Go line by line through the entries and show those that hold the string "redirects".
*** Opening of PROVIDED ENTRIES ***
(** [http.Client.Do] without a policy for redirects: the tenth is refused, so ten requests are sent at most. *)
Fixpoint Do (redirects : nat) (u : url) : M net response :=
  let! resp := RoundTrip u in
  if is_redirect resp then
    match Location resp with
    | None => ret resp
    | Some loc =>
        match redirects with
        | O => fail (new_error "stopped after 10 redirects")
        | S redirects => let! next := lift (url_Resolve u loc) in Do redirects next
        end
    end
  else ret resp.
Definition http_Do (u : url) : M net response := Do 9 u.

Definition wellKnownOpenIDConfiguration : string := "/.well-known/openid-configuration".

(** [strings.TrimSuffix(s, "/")] *)
Fixpoint trim_slash (s : string) : string :=
  match s with
  | EmptyString => ""
  | String c EmptyString => if ascii_dec c "/" then "" else s
  | String c s' => String c (trim_slash s')
  end.

Definition FetchAndValidateConfig (targetIssuer : string) : M net OidcConfiguration :=
  match url_Parse targetIssuer with
  | Fail e => fail (Errorf "invalid issuer URL syntax" e)
  | Ok parsedTarget =>
      if negb (String.eqb (url_Scheme parsedTarget) "https") then
        fail (new_error ("insecure scheme " +:+ url_Scheme parsedTarget +:+ ": issuer must use https"))
      else
        match url_Parse (trim_slash targetIssuer +:+ wellKnownOpenIDConfiguration) with
        | Fail e => fail (Errorf "failed to create request" e)
        | Ok req =>
            let! resp := wrapped "http request failed" (http_Do req) in
            if negb (StatusCode resp =? 200)%Z then fail (new_error "unexpected status code")
            else
              let! config := wrapped "failed to decode json configuration" (lift (oidc_json (resp_Body resp))) in
              if negb (String.eqb (Issuer config) targetIssuer) then fail (new_error "issuer mismatch")
              else ret config
        end
  end.
End Client.

(** ** The addresses that are refused *)

Lemma byte4_div i n : (0 <= i <= 3)%Z -> (0 <= n)%Z -> byte4 i n = ((n / 2 ^ (8 * (3 - i))) mod 256)%Z.
Proof.
  intros Hi Hn. unfold byte4. rewrite Z.shiftr_div_pow2 by lia. change 255%Z with (Z.ones 8). by rewrite Z.land_ones by lia.
Qed.
Lemma byte16_div i n : (0 <= i <= 15)%Z -> (0 <= n)%Z -> byte16 i n = ((n / 2 ^ (8 * (15 - i))) mod 256)%Z.
Proof.
  intros Hi Hn. unfold byte16. rewrite Z.shiftr_div_pow2 by lia. change 255%Z with (Z.ones 8). by rewrite Z.land_ones by lia.
Qed.

(** A mask of the high bits of a byte, as a division. *)
Lemma masked_byte mask v d q :
  forallb (fun k => Bool.eqb (Z.land (Z.of_nat k) mask =? v)%Z (Z.of_nat k / d =? q)%Z) (seq 0 256) = true ->
  forall x, (0 <= x < 256)%Z -> (Z.land x mask =? v)%Z = (x / d =? q)%Z.
Proof.
  intros H x Hx. rewrite forallb_forall in H. specialize (H (Z.to_nat x)). rewrite Z2Nat.id in H by lia.
  apply Bool.eqb_prop, H, in_seq. lia.
Qed.

(** The blocks of IPv4 addresses, as intervals. *)
Definition in_block (n a b c d bits : Z) : Prop :=
  let base := (a * 2 ^ 24 + b * 2 ^ 16 + c * 2 ^ 8 + d)%Z in (base <= n < base + 2 ^ (32 - bits))%Z.

(** The addresses of the own host and network, as intervals of numbers: of IPv4, in either form, 127.0.0.0/8,
    10.0.0.0/8, 172.16.0.0/12, 192.168.0.0/16, 169.254.0.0/16 and 0.0.0.0; of IPv6, ::1, ::, fc00::/7 and fe80::/10. *)
Definition own_ipv4 (n : Z) : Prop :=
  in_block n 127 0 0 0 8 \/ in_block n 10 0 0 0 8 \/ in_block n 172 16 0 0 12 \/ in_block n 192 168 0 0 16 \/
  in_block n 169 254 0 0 16 \/ n = 0%Z.
Definition own_network (a : ip) : Prop :=
  let n := bits128 a in
  (65535 * 2 ^ 32 <= n < 65536 * 2 ^ 32 /\ own_ipv4 (n - 65535 * 2 ^ 32))%Z \/
  n = 1%Z \/ n = 0%Z \/ (252 * 2 ^ 120 <= n < 254 * 2 ^ 120)%Z \/
  (254 * 2 ^ 120 + 128 * 2 ^ 112 <= n < 254 * 2 ^ 120 + 192 * 2 ^ 112)%Z.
*** Close of PROVIDED ENTRIES ***
- WORKED SOLUTION
(** [http.Client.Do] without a policy for redirects: the tenth is refused, so ten requests are sent at most. *)
Fixpoint Do (redirects : nat) (u : url) : M net response :=
        match redirects with
        | O => fail (new_error "stopped after 10 redirects")
        | S redirects => let! next := lift (url_Resolve u loc) in Do redirects next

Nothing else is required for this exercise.